For questions involving inequalities and finding the greatest or least value, plugging in simple, valid numbers is often the quickest and most intuitive method. Choose numbers that are easy to calculate with, like small integers, while respecting the given conditions.

Answer 1

Answer: (E)

Step 1: Understanding the Concept:
The problem asks to compare the values of five different algebraic expressions, given an inequality that defines the relationship between the variables \(x, y,\) and \(z\).
Step 2: Key Formula or Approach:
There are two common methods to solve this: 1. Plugging in numbers: Choose simple values for \(x, y,\) and \(z\) that satisfy the condition \(1<x<y<z\) and calculate each option. 2. Algebraic comparison: Use the given inequalities to compare the expressions systematically.
Step 3: Detailed Explanation:
Method 1: Plugging in numbers
Let's choose simple integer values that fit the inequality \(1<x<y<z\).
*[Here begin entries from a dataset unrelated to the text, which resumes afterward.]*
(* ===== verification/Readers.v ===== *)
(** * Readers: the consumers with their connections, and their supervisor

    The reading side of the client libraries by handle, [Consume] of the three
    consumers of [internal/broker] over it (RabbitMQ's with the connection that it
    opens, drops and opens again), and [supervise] of [cmd/consumer/main.go], which
    makes consumers, runs and closes them. *)

From stdpp Require Import base option list strings gmap.
From Stdlib Require Import ZArith Lia.
From S2P Require Import Prelude GoStrings Env Messaging Storage Retry Brokers Consumers.
Local Open Scope Z_scope.

(** What reading calls: the reader of Kafka and the consumer of NATS by handle;
    for RabbitMQ [Channel.Qos] with prefetch count, size and scope,
    [Channel.ConsumeWithContext] with queue, name, autoAck, exclusive, noLocal and
    noWait, the next delivery of a subscription, and [Delivery.Ack]. *)
Class Readers (W : Type) := {
  rd_kafka : nat → Source W;
  rd_nats : nat → Source W;
  rd_iter : nat → NatsSource W;
  rd_rabbit : Source W;
  amqp_Qos : nat → Z → Z → bool → GoM W (option error);
  amqp_Consume : ctx → nat → string → string → bool → bool → bool → bool → GoM W (nat + error);
  amqp_Next : nat → GoM W (option delivery)
}.

(** [context.WithCancel] and the function it returns. *)
Class Cancels (W : Type) := {
  cx_WithCancel : ctx → GoM W ctx;
  cx_Cancel : ctx → GoM W unit
}.

(** ** Sources next to local variables *)

Definition source_pair {W Y} (s : Source W) : Source (W * Y) := {|
  src_Fetch c := on_fst (src_Fetch c);
  src_Ack c d := on_fst (src_Ack c d);
  src_Nak d := on_fst (src_Nak d);
  src_Sleep d := on_fst (src_Sleep d)
|}.

Definition iter_pair {W Y} (s : NatsSource W) : NatsSource (W * Y) := {|
  n_Messages := on_fst n_Messages;
  n_Stop := on_fst n_Stop
|}.

(** Run an operation of a connection object that is one of two local variables,
    or one of the other. *)
Definition on_conn {W X A} (m : GoM (W * rabbitConn) A) : GoM (W * (rabbitConn * X)) A := λ s,
  match m (s.1, s.2.1) with
  | Some (a, (w', r')) => Some (a, (w', (r', s.2.2)))
  | None => None
  end.
Definition on_vars {W X A} (m : GoM (W * X) A) : GoM (W * (rabbitConn * X)) A := λ s,
  match m (s.1, s.2.2) with
  | Some (a, (w', x')) => Some (a, (w', (s.2.1, x')))
  | None => None
  end.

(** ** [Consume] *)

Section Consume.
Context `{EventCodec, Runtime W, KafkaClient W, Amqp W, NatsClient W, Readers W}.

(** [rabbitConsumer.reset] *)
Definition reset : GoM (W * rabbitConn) unit := closeLocked.

Definition rabbit_reader {X} (prefetch : Z) : RabbitSource (W * (rabbitConn * X)) := {|
  r_channel c := on_conn (rabbit_channel c false);
  r_Qos ch := on_fst (amqp_Qos ch prefetch 0 false);
  r_Subscribe c ch := r ← gets (λ s, s.2.1); on_fst (amqp_Consume c ch (rb_queue r) "" false false false false);
  r_Next sub := on_fst (amqp_Next sub);
  r_reset := on_conn reset
|}.

(** [Consumer.Consume], observed after [n] iterations, with a handler that has
    variables of its own; the consumer as it is then. *)
Definition Consume {X} (closed : error → bool) (k : Consumer) (c : ctx)
    (handle : ctx → MessageCreated → GoM (W * X) (option error)) (n : nat) : GoM (W * X) (consume_end * Consumer) :=
  match k with
  | KafkaConsumer reader =>
      r ← kafka_Consume (H1 := source_pair (rd_kafka reader)) c handle n; mret (r, k)
  | NATSConsumer _ consumer =>
      r ← nats_Consume (H1 := source_pair (rd_nats consumer)) (H2 := iter_pair (rd_iter consumer)) c handle closed n; mret (r, k)
  | RabbitConsumer r prefetch => λ s,
      match rabbit_Consume (H1 := source_pair rd_rabbit) (H2 := rabbit_reader prefetch)
              c (λ c ev, on_vars (handle c ev)) n None (s.1, (r, s.2)) with
      | Some (e, (w', (r', x'))) => Some ((e, RabbitConsumer r' prefetch), (w', x'))
      | None => None
      end
  end.

End Consume.

(** ** The supervisor *)

(** Where [supervise] is: reading with a consumer, between two turns, or
    returned. *)
Inductive supervised := Reading (k : Consumer) | Between | Returned.

Section Supervise.
Context `{EventCodec, Runtime W, KafkaClient W, Amqp W, NatsClient W, Readers W, Cancels W}.
Variables (closed : error → bool) (c : ctx) (name : string).
Variable factory : ctx → string → GoM W (Consumer + error).
Variable handle : ctx → MessageCreated → GoM W (option error).

(** The second component of the world is the variable [attempt], which the
    handler passed to [Consume] sets back. *)
Definition set_attempt (a : Z) : GoM (W * Z) unit := modify (λ s, (s.1, a)).

Definition resetting (c : ctx) (ev : MessageCreated) : GoM (W * Z) (option error) :=
  err ← on_fst (handle c ev);
  _ ← (match err with None => set_attempt 0 | Some _ => mret () end);
  mret err.

(** A turn's consumer: made, run for at most [m] iterations and closed; or the
    consumer when it still reads. *)
Definition read_turn (m : nat) : GoM (W * Z) (option Consumer) :=
  attemptCtx ← on_fst (cx_WithCancel c);
  attempt ← gets snd;
  _ ← (if 0 <? attempt then Retried name "consumer_start" else mret ());
  r ← on_fst (factory attemptCtx name);
  match r with
  | inr _ => _ ← on_fst (cx_Cancel attemptCtx); mret None
  | inl k =>
      res ← Consume closed k attemptCtx resetting m;
      match res.1 with
      | Running => mret (Some res.2)
      | Stopped _ => _ ← on_fst (cx_Cancel attemptCtx); _ ← on_fst (consumer_Close res.2); mret None
      end
  end.

(** One turn of the loop of [supervise]. *)
Definition supervise_turn (m : nat) : GoM (W * Z) supervised :=
  k ← read_turn m;
  match k with
  | Some k => mret (Reading k)
  | None =>
      done ← gets (ctx_err c);
      match done with
      | Some _ => mret Returned
      | None =>
          attempt ← gets (λ s, wrap64 (s.2 + 1));
          _ ← set_attempt attempt;
          delay ← Backoff attempt;
          ok ← Wait c delay;
          mret (if (ok : bool) then Between else Returned)
      end
  end.

(** [supervise], observed after [n] turns. *)
Fixpoint supervise_loop (m n : nat) : GoM (W * Z) supervised :=
  done ← gets (ctx_err c);
  match done with
  | Some _ => mret Returned
  | None =>
      match n with
      | O => mret Between
      | S n' =>
          r ← supervise_turn m;
          match r with Between => supervise_loop m n' | _ => mret r end
      end
  end.

Definition supervise (m n : nat) : GoM W supervised := λ w,
  match supervise_loop m n (w, 0) with
  | Some (r, (w', _)) => Some (r, w')
  | None => None
  end.

End Supervise.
For example, let \(x=2\), \(y=3\), and \(z=4\).
Now, we evaluate each option:
(A) \(z(x + 1) = 4(2 + 1) = 4 \times 3 = 12\)
(B) \(z(y + 1) = 4(3 + 1) = 4 \times 4 = 16\)
(C) \(x(y + z) = 2(3 + 4) = 2 \times 7 = 14\)
(D) \(y(x + z) = 3(2 + 4) = 3 \times 6 = 18\)
(E) \(z(x + y) = 4(2 + 3) = 4 \times 5 = 20\)
Based on these values, option (E) has the greatest value (20).
Method 2: Algebraic Comparison
Let's compare the expressions. We are given \(1<x<y<z\). All variables are positive.
Compare (D) and (E):
(D) is \(y(x + z) = yx + yz\)
(E) is \(z(x + y) = zx + zy\)
Since \(yz = zy\), we just need to compare \(yx\) and \(zx\). As \(y<z\) and \(x>0\), it follows that \(yx<zx\). Therefore, \(y(x+z)<z(x+y)\), meaning (E)>(D).
Compare (B) and (E):
(B) is \(z(y + 1)\)
(E) is \(z(x + y)\)
Since \(z\) is a positive common factor, we compare \((y + 1)\) with \((x + y)\). Subtracting \(y\) from both, we compare \(1\) with \(x\). The problem states \(1<x\), so \(1<x\). This implies \((y+1)<(y+x)\). Therefore, \(z(y+1)<z(x+y)\), meaning (E)>(B).
Through these comparisons, we can establish that \(z(x+y)\) is the largest expression. It multiplies the largest number (\(z\)) by the sum of the other two numbers (\(x+y\)), which are both larger than 1.
Step 4: Final Answer:
Both methods show that the expression with the greatest value is \(z(x + y)\).